When you find the line with "it and write" among the records below, reproduce it and each line after it exactly, ending with the line with "gate's protocol states".

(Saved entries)
────

(* ===== verification/FilterChain.v ===== *)
(** * Chains of filters

    [internal/gateway/filter.go]: the question a filter's model is asked, one
    run of a filter, and the chain a request passes. An enforcing filter fails
    closed; one in shadow is only recorded. *)
From S2P Require Import Prelude Num Tenancy Pricing Guardrails Text Filters Routers RouterCheck.
From S2P Require Import Replies Guard Routing.
Open Scope go_scope.

(** ** Runs *)

Definition FilterPass : string := "pass".
Definition FilterRewrite : string := "rewrite".
Definition FilterRefuse : string := "refuse".
Definition FilterErrored : string := "error".

(** [store.FilterRun], without the latency. *)
Record FilterRun := {
  FR_Filter : string;
  FR_Mode : string;
  FR_Shadow : bool;
  FR_Outcome : string;
  FR_CostMicros : Z;
  FR_Segments : nat;
  FR_Changed : nat;
}.

Record filterRun := {
  applied : list string;
  fr_micros : Z;
  fr_bills : list BillLine;
  runs : list FilterRun;
  rewrote : bool;
}.

Definition filterRun_zero : filterRun :=
  {| applied := []; fr_micros := 0; fr_bills := []; runs := []; rewrote := false |}.

(** [filterRun.add]: a later chain's runs. *)
Definition run_add (r o : filterRun) : filterRun :=
  {| applied := applied r ++ applied o; fr_micros := fr_micros r ⊕ fr_micros o;
     fr_bills := fr_bills r ++ fr_bills o; runs := runs r ++ runs o; rewrote := rewrote r |}.

Record filterCost := { fc_micros : Z; fc_bills : list BillLine }.

Definition filterCost_zero : filterCost := {| fc_micros := 0; fc_bills := [] |}.

(** [run.micros += cost.micros], and the bills. *)
Definition run_spend (r : filterRun) (c : filterCost) : filterRun :=
  {| applied := applied r; fr_micros := fr_micros r ⊕ fc_micros c;
     fr_bills := fr_bills r ++ fc_bills c; runs := runs r; rewrote := rewrote r |}.

Definition run_applied (r : filterRun) (alias : string) : filterRun :=
  {| applied := applied r ++ [alias]; fr_micros := fr_micros r; fr_bills := fr_bills r;
     runs := runs r; rewrote := rewrote r |}.

Definition run_rewrote (r : filterRun) : filterRun :=
  {| applied := applied r; fr_micros := fr_micros r; fr_bills := fr_bills r; runs := runs r;
     rewrote := true |}.

(** [Server.noteFilter]: the row; metrics and trace are left out. *)
Definition noteFilter (r : filterRun) (f : Filter) (outcome : string) (micros : Z)
    (segments changed : nat) : filterRun :=
  {| applied := applied r; fr_micros := fr_micros r; fr_bills := fr_bills r;
     runs := runs r ++ [{| FR_Filter := F_Alias f; FR_Mode := F_Mode f; FR_Shadow := F_Shadow f;
       FR_Outcome := outcome; FR_CostMicros := micros; FR_Segments := segments;
       FR_Changed := changed |}];
     rewrote := rewrote r |}.

(** [changedSegments]; [None] is a gate's nil. *)
Fixpoint changed_from (before after : list string) : nat :=
  match before, after with
  | b :: before, a :: after =>
      ((if bool_decide (a = b) then 0 else 1) + changed_from before after)%nat
  | _, _ => 0%nat
  end.

Definition changedSegments (before : list string) (after : option (list string)) : nat :=
  match after with None => 0%nat | Some after => changed_from before after end.

(** ** Refusals *)

Definition filterUnavailable (by_ alias why : string) : refusal :=
  {| R_status := 503; R_typ := "server_error"; R_code := "filter_unavailable";
     R_msg := by_ +:+ " filters every request through '" +:+ alias +:+ "' " +:+
       "before it is forwarded, and that filter cannot run: " +:+ why +:+
       ". Nothing was sent to the " +:+ "model";
     R_advise := true; R_retry := 0 |}.

Definition codeFilterRefused : string := "filter_refused".

Definition filterRefused (by_ : string) (f : Filter) (reason : string) : refusal :=
  let msg :=
    if Gates (F_Mode f) then
      by_ +:+ " checks every request against '" +:+ F_Alias f +:+ "' " +:+
      "before it is forwarded, and it refused this one"
    else if negb (Filter_UsesModel f) then
      by_ +:+ " checks every request against the rules " +:+ "in '" +:+ F_Alias f +:+
      "' before it is forwarded, and one of them matched this request"
    else
      by_ +:+ " filters every request through '" +:+ F_Alias f +:+ "' " +:+
      "before it is forwarded, and that filter refused this one" in
  {| R_status := 403; R_typ := "permission_error"; R_code := codeFilterRefused;
     R_msg := msg +:+ (if bool_decide (reason = "") then "" else ", saying: " +:+ reason) +:+
       ". Nothing was sent to the model";
     R_advise := true; R_retry := 0 |}.

Definition error_text (err : FilterError) : string :=
  match err with
  | FilterRefusedError reason =>
      if bool_decide (reason = "") then "the filter refused this request"
      else "the filter refused this request: " +:+ reason
  | FilterTooLargeError msg => msg
  | OtherError msg => msg
  end.

Definition filterFailed (f : Filter) (err : FilterError) : refusal :=
  match err with
  | FilterTooLargeError msg =>
      {| R_status := 413; R_typ := "invalid_request_error"; R_code := "filter_input_too_large";
         R_msg := msg; R_advise := true; R_retry := 0 |}
  | _ =>
      let what := if Gates (F_Mode f) then "could not judge this request"
        else if negb (Filter_UsesModel f) then "could not be applied to this request"
        else "could not rewrite this request" in
      {| R_status := 502; R_typ := "server_error"; R_code := "filter_failed";
         R_msg := "the filter '" +:+ F_Alias f +:+ "' " +:+ what +:+
           ", so nothing was sent to the model: " +:+ error_text err;
         R_advise := true; R_retry := 0 |}
  end.

Definition notRebuilt (err : string) : refusal :=
  {| R_status := 502; R_typ := "server_error"; R_code := "filter_failed";
     R_msg := "the filtered request could not be rebuilt, so nothing was sent " +:+
       "to the model: " +:+ err;
     R_advise := true; R_retry := 0 |}.

(** ** One filter's model *)

Definition gateOutputTokens : Z := 192.
Definition maxFilterResponseBytes : Z := 33554432.

Definition rewriteAllowance (input : string) (texts : list string) : Z :=
  (quot64 (len input) bytesPerToken ⊕ (Z.of_nat (length texts) ⊗ 8)) ⊕ 512.

Definition filterTooLargeMessage (f : Filter) (m : Model) (inputTokens : Z) : string :=
  if Gates (F_Mode f) then
    "this request is about " +:+ pretty inputTokens +:+ " tokens of text, and the gate '" +:+
    F_Alias f +:+ "' has to " +:+ "read all of it through '" +:+ Alias m +:+ "', whose context is " +:+
    pretty (MaxContext m) +:+ ". Send less in one request, or " +:+
    "give the gate a model with a larger context"
  else
    "this request is about " +:+ pretty inputTokens +:+ " tokens of text, and the filter '" +:+
    F_Alias f +:+ "' has to " +:+ "read it and write it back through '" +:+ Alias m +:+
    "', whose context is " +:+ pretty (MaxContext m) +:+ ". Send less in one " +:+
    "request, or give the filter a model with a larger context".

(** What [fmt.Sprintf] appends for an argument its format does not use. *)
Definition extra_int (n : nat) : string := "%!(EXTRA int=" +:+ pretty n +:+ ")".

(** [strings.TrimSpace(f.Prompt) + "\n" + fmt.Sprintf(protocol, n, n)]: the
    gate's protocol states the number of segments once. *)
Definition filter_instruction (f : Filter) (n : nat) : string :=
  TrimSpace (F_Prompt f) +:+ newline +:+
  (if Gates (F_Mode f) then gateProtocol n +:+ extra_int n else rewriteProtocol n).

Section filters.
Context `{Num T} `{MapRange} `{Source} `{Unicode} `{!Completions T} `{Wire}.
Context `{Regexp} `{Countable Digest} (cleanKey : Z → string → Digest).
Context (Exp : T → T).

(** What a filter's run reads and changes of the server. *)
Record FilterState := { fs_world : World; fs_patterns : patternCache (Digest := Digest) }.

Definition filter_question (f : Filter) (texts : list string) : guardQuestion :=
  let input := json_array texts in
  {| gq_instruction := filter_instruction f (length texts);
     gq_input := input;
     gq_outputTokens := if Gates (F_Mode f) then gateOutputTokens else rewriteAllowance input texts;
     gq_timeout := "2m0s"; gq_limit := maxFilterResponseBytes; gq_subject := "the filter's model";
     gq_decision := if Gates (F_Mode f) then Some (gateDecision (F_Prompt f)) else None |}.

(** The call of [runFilter], asked again without logprobs if they were
    refused: the answer, the whole cost, and the error. *)
Definition ask_filter (w : World) (m : Model) (ask : guardQuestion) (logprobs : bool)
    : guardAnswer * filterCost * option string * World :=
  let '(ans, err, w) := askGuard w m ask logprobs in
  let cost := {| fc_micros := ga_micros ans; fc_bills := ga_bills ans |} in
  if bool_decide (err = None) && logprobs && rejectsLogprobs (ga_status ans) then
    let '(ans, err, w) := askGuard (dropLogprobs w m) m ask false in
    (ans, {| fc_micros := fc_micros cost ⊕ ga_micros ans; fc_bills := fc_bills cost ++ ga_bills ans |},
     err, w)
  else (ans, cost, err, w).

(** [Server.runFilter]: the segments ([None] for a gate), the cost, and the
    error. *)
Definition runFilter (w : World) (f : Filter) (m : Model) (texts : list string)
    : option (list string) * filterCost * option FilterError * World :=
  let gate := Gates (F_Mode f) in
  let ask := filter_question f texts in
  if too_large ask m then
    (None, filterCost_zero, Some (FilterTooLargeError (filterTooLargeMessage f m (gq_tokens ask m).1)), w)
  else
    let logprobs := gate && negb (bool_decide (Kind m = KindDecision)) && readsLogprobs w m in
    let '(ans, cost, err, w) := ask_filter w m ask logprobs in
    match err with
    | Some err => (None, cost, Some (OtherError err), w)
    | None =>
        if 300 <=? ga_status ans then
          (None, cost, Some (OtherError ("its model answered " +:+
             upstreamComplaint (ga_raw ans) (ga_status ans))), w)
        else if gate then (None, cost, (parseGateReply Exp (ga_raw ans)).2, w)
        else match parseFilterReply (ga_raw ans) texts with
        | inl err => (None, cost, Some err, w)
        | inr out => (Some out, cost, None, w)
        end
    end.

(** [compileErr]'s text, which a broken pattern filter fails with. *)
Definition compile_text (err : CompileError) : string :=
  match err with
  | NoRules => "it has no rules, so it would read every request " +:+
      "the guardrail covers and change nothing"
  | BadRule pattern err =>
      "its rule " +:+ Quote pattern +:+ " is not a valid regular expression: " +:+ err
  end.

(** [Server.runOne]. *)
Definition runOne (st : FilterState) (f : Filter) (m : Model) (texts : list string)
    : option (list string) * filterCost * option FilterError * FilterState :=
  if Filter_UsesModel f then
    let '(out, cost, err, w) := runFilter (fs_world st) f m texts in
    (out, cost, err, {| fs_world := w; fs_patterns := fs_patterns st |})
  else
    let '(result, c) := runPatternFilter cleanKey (fs_patterns st) f texts in
    let st := {| fs_world := fs_world st; fs_patterns := c |} in
    match result with
    | PatternBroken err => (None, filterCost_zero, Some (OtherError (compile_text err)), st)
    | PatternRefused _ reason => (None, filterCost_zero, Some (FilterRefusedError reason), st)
    | PatternDone out _ => (Some out, filterCost_zero, None, st)
    end.

(** [Server.filterModel]: the model, and why it cannot be used. *)
Definition filterModel (f : Filter) : Model * string :=
  if negb (Filter_UsesModel f) then (Model_zero, "")
  else
    let m := src_Model (F_OrgID f) (F_Model f) in
    let why := readerProblem m (Gates (F_Mode f)) in
    (default Model_zero m,
     if bool_decide (why = "") then ""
     else "the model it runs on, '" +:+ F_Model f +:+ "', " +:+ why).

(** ** The chain *)

(** What [chainFilter] returns: the texts for the next filter if they change,
    the refusal, and whether the chain stops. *)
Record ChainStep := { cs_out : option (list string); cs_ref : option refusal; cs_stop : bool }.

(** The outcome of a run that was made: the row's outcome, the refusal and
    the number of segments changed. *)
Definition run_outcome (by_ : string) (f : Filter) (texts : list string)
    (out : option (list string)) (err : option FilterError) : string * option refusal * nat :=
  match err with
  | Some (FilterRefusedError reason) => (FilterRefuse, Some (filterRefused by_ f reason), 0%nat)
  | Some err => (FilterErrored, Some (filterFailed f err), 0%nat)
  | None =>
      let changed := changedSegments texts out in
      (if (0 <? changed)%nat then FilterRewrite else FilterPass, None, changed)
  end.

(** The end of [chainFilter], once the row is written. *)
Definition chain_end (run : filterRun) (f : Filter) (out : option (list string))
    (ref : option refusal) (changed : nat) : filterRun * ChainStep :=
  if F_Shadow f then (run, {| cs_out := None; cs_ref := None; cs_stop := false |})
  else match ref with
  | Some ref => (run, {| cs_out := None; cs_ref := Some ref; cs_stop := true |})
  | None =>
      (run_applied run (F_Alias f),
       {| cs_out := if (changed =? 0)%nat then None else out; cs_ref := None; cs_stop := false |})
  end.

────

▸ **RESULT**
    F_Alias f +:+ "' has to " +:+ "read it and write it back through '" +:+ Alias m +:+
    "', whose context is " +:+ pretty (MaxContext m) +:+ ". Send less in one " +:+
    "request, or give the filter a model with a larger context".

(** What [fmt.Sprintf] appends for an argument its format does not use. *)
Definition extra_int (n : nat) : string := "%!(EXTRA int=" +:+ pretty n +:+ ")".

(** [strings.TrimSpace(f.Prompt) + "\n" + fmt.Sprintf(protocol, n, n)]: the
    gate's protocol states the number of segments once. *)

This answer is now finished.